## PROBLEM TO WORK ON
The records must be returned word for word.

(Records from a data collection)
(** What a status check does on a text message. *)
Lemma check_application_status_run
      (csv : CsvRead) (msg app_id : string) (c : Conversation) :
  check_application_status csv (text_update msg) app_id c =
  (Ok tt, {| user_data := delete waiting_key (user_data c);
             outbox := outbox c ++ [reply_text (status_view csv app_id)] |}).
Proof.
  unfold check_application_status, check_application_status_body, status_view,
    try_except, bind, lift, message_reply_text, send, pop_waiting.
  destruct csv as [e|df|ids]; simpl; [reflexivity| |reflexivity].
  destruct (lookup df app_id) as [row|]; simpl; [|reflexivity].
  destruct (amount row); reflexivity.
Qed.

End LookupFacts.




(** C6 (as amended): a status check on a text message always returns
    normally with exactly one view; every exception raised in it (reading
    the store raises, as for a missing file or a row the parser rejects;
    the application_id column is not text; the amount of the record found
    is not a number) yields the try-again error view and nothing else, so
    it is not reported as not-found.  A non-numeric amount in a record
    other than the one found raises nothing: the answer is then the
    not-found or the found view. *)
Theorem status_failure_error_view
        (csv : CsvRead) (msg app_id : string) (c : Conversation) :
  outcome (check_application_status csv (text_update msg) app_id) c = Ok tt /\
  (store_failure csv app_id ->
   exec (check_application_status csv (text_update msg) app_id) c =
   {| user_data := delete waiting_key (user_data c);
      outbox := outbox c ++ [reply_text StatusErrorView] |} /\
   forall id,
     outbox (exec (check_application_status csv (text_update msg) app_id) c) <>
     outbox c ++ [reply_text (StatusNotFoundView id)]) /\
  (forall df,
      csv = DataFrame df ->
      (forall row, In row df -> str_upper (application_id row) <> str_upper app_id) ->
      exec (check_application_status csv (text_update msg) app_id) c =
      {| user_data := delete waiting_key (user_data c);
         outbox := outbox c ++ [reply_text (StatusNotFoundView app_id)] |}).
Proof.
  unfold outcome, exec. rewrite LookupFacts.check_application_status_run. simpl.
  split; [reflexivity|]. split.
  - intros F.
    assert (V : status_view csv app_id = StatusErrorView).
    { destruct F as [e id | ids id | pre post row id s Hpre Hrow Hs]; simpl;
        try reflexivity.
      unfold lookup. rewrite LookupFacts.select_rows_first by assumption.
      rewrite Hs. reflexivity. }
    rewrite V. split; [reflexivity|].
    intros id E. apply app_inv_head in E. discriminate.
  - intros df -> H. simpl. unfold lookup.
    rewrite LookupFacts.select_rows_none by exact H. reflexivity.
Qed.

Lemma status_failure_error_view_witness :
  exec (check_application_status (CsvRaises FileNotFoundError)
                                 (text_update "23LDM786") "23LDM786") idle =
  {| user_data := delete waiting_key ∅; outbox := [reply_text StatusErrorView] |} /\
  exec (check_application_status (DataFrame [example_record; text_amount_record])
                                 (text_update "NOPE123") "NOPE123") idle =
  {| user_data := delete waiting_key ∅;
     outbox := [reply_text (StatusNotFoundView "NOPE123")] |} /\
  exec (check_application_status (DataFrame [text_amount_record])
                                 (text_update "23LDM786") "23LDM786") idle =
  {| user_data := delete waiting_key ∅; outbox := [reply_text StatusErrorView] |}.
Proof.
  split; [|split].
  - apply (proj1 (proj2 (status_failure_error_view (CsvRaises FileNotFoundError)
                                                   "23LDM786" "23LDM786" idle))
                 (read_raises FileNotFoundError "23LDM786")).
  - apply (proj2 (proj2 (status_failure_error_view
                           (DataFrame [example_record; text_amount_record])
                           "NOPE123" "NOPE123" idle))
                 [example_record; text_amount_record] eq_refl).
    intros row [<-|[<-|[]]]; vm_compute; discriminate.
  - apply (proj1 (proj2 (status_failure_error_view (DataFrame [text_amount_record])
                                                   "23LDM786" "23LDM786" idle))
                 (amount_not_numeric [] [] text_amount_record "23LDM786"
                                     "to be assessed" (fun r (H : In r []) => match H with end)
                                     eq_refl eq_refl)).
Defined.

## EXERCISE OUTPUT
(** What a status check does on a text message. *)
Lemma check_application_status_run
      (csv : CsvRead) (msg app_id : string) (c : Conversation) :
  check_application_status csv (text_update msg) app_id c =
  (Ok tt, {| user_data := delete waiting_key (user_data c);
             outbox := outbox c ++ [reply_text (status_view csv app_id)] |}).
Proof.
  unfold check_application_status, check_application_status_body, status_view,
    try_except, bind, lift, message_reply_text, send, pop_waiting.
  destruct csv as [e|df|ids]; simpl; [reflexivity| |reflexivity].
  destruct (lookup df app_id) as [row|]; simpl; [|reflexivity].
  destruct (amount row); reflexivity.
Qed.

End LookupFacts.




(** C6 (as amended): a status check on a text message always returns
    normally with exactly one view; every exception raised in it (reading
    the store raises, as for a missing file or a row the parser rejects;
    the application_id column is not text; the amount of the record found
    is not a number) yields the try-again error view and nothing else, so
    it is not reported as not-found.  A non-numeric amount in a record
    other than the one found raises nothing: the answer is then the
    not-found or the found view. *)
Theorem status_failure_error_view
        (csv : CsvRead) (msg app_id : string) (c : Conversation) :
  outcome (check_application_status csv (text_update msg) app_id) c = Ok tt /\
  (store_failure csv app_id ->
   exec (check_application_status csv (text_update msg) app_id) c =
   {| user_data := delete waiting_key (user_data c);
      outbox := outbox c ++ [reply_text StatusErrorView] |} /\
   forall id,
     outbox (exec (check_application_status csv (text_update msg) app_id) c) <>
     outbox c ++ [reply_text (StatusNotFoundView id)]) /\
  (forall df,
      csv = DataFrame df ->
      (forall row, In row df -> str_upper (application_id row) <> str_upper app_id) ->
      exec (check_application_status csv (text_update msg) app_id) c =
      {| user_data := delete waiting_key (user_data c);
         outbox := outbox c ++ [reply_text (StatusNotFoundView app_id)] |}).
Proof.
  unfold outcome, exec. rewrite LookupFacts.check_application_status_run. simpl.
  split; [reflexivity|]. split.
  - intros F.
    assert (V : status_view csv app_id = StatusErrorView).
    { destruct F as [e id | ids id | pre post row id s Hpre Hrow Hs]; simpl;
        try reflexivity.
      unfold lookup. rewrite LookupFacts.select_rows_first by assumption.
      rewrite Hs. reflexivity. }
    rewrite V. split; [reflexivity|].
    intros id E. apply app_inv_head in E. discriminate.
  - intros df -> H. simpl. unfold lookup.
    rewrite LookupFacts.select_rows_none by exact H. reflexivity.
Qed.

Lemma status_failure_error_view_witness :
  exec (check_application_status (CsvRaises FileNotFoundError)
                                 (text_update "23LDM786") "23LDM786") idle =
  {| user_data := delete waiting_key ∅; outbox := [reply_text StatusErrorView] |} /\
  exec (check_application_status (DataFrame [example_record; text_amount_record])
                                 (text_update "NOPE123") "NOPE123") idle =
  {| user_data := delete waiting_key ∅;
     outbox := [reply_text (StatusNotFoundView "NOPE123")] |} /\
  exec (check_application_status (DataFrame [text_amount_record])
                                 (text_update "23LDM786") "23LDM786") idle =
  {| user_data := delete waiting_key ∅; outbox := [reply_text StatusErrorView] |}.
Proof.
  split; [|split].
  - apply (proj1 (proj2 (status_failure_error_view (CsvRaises FileNotFoundError)
                                                   "23LDM786" "23LDM786" idle))
                 (read_raises FileNotFoundError "23LDM786")).
  - apply (proj2 (proj2 (status_failure_error_view
                           (DataFrame [example_record; text_amount_record])
                           "NOPE123" "NOPE123" idle))
                 [example_record; text_amount_record] eq_refl).
    intros row [<-|[<-|[]]]; vm_compute; discriminate.
  - apply (proj1 (proj2 (status_failure_error_view (DataFrame [text_amount_record])
                                                   "23LDM786" "23LDM786" idle))
                 (amount_not_numeric [] [] text_amount_record "23LDM786"
                                     "to be assessed" (fun r (H : In r []) => match H with end)
                                     eq_refl eq_refl)).
Defined.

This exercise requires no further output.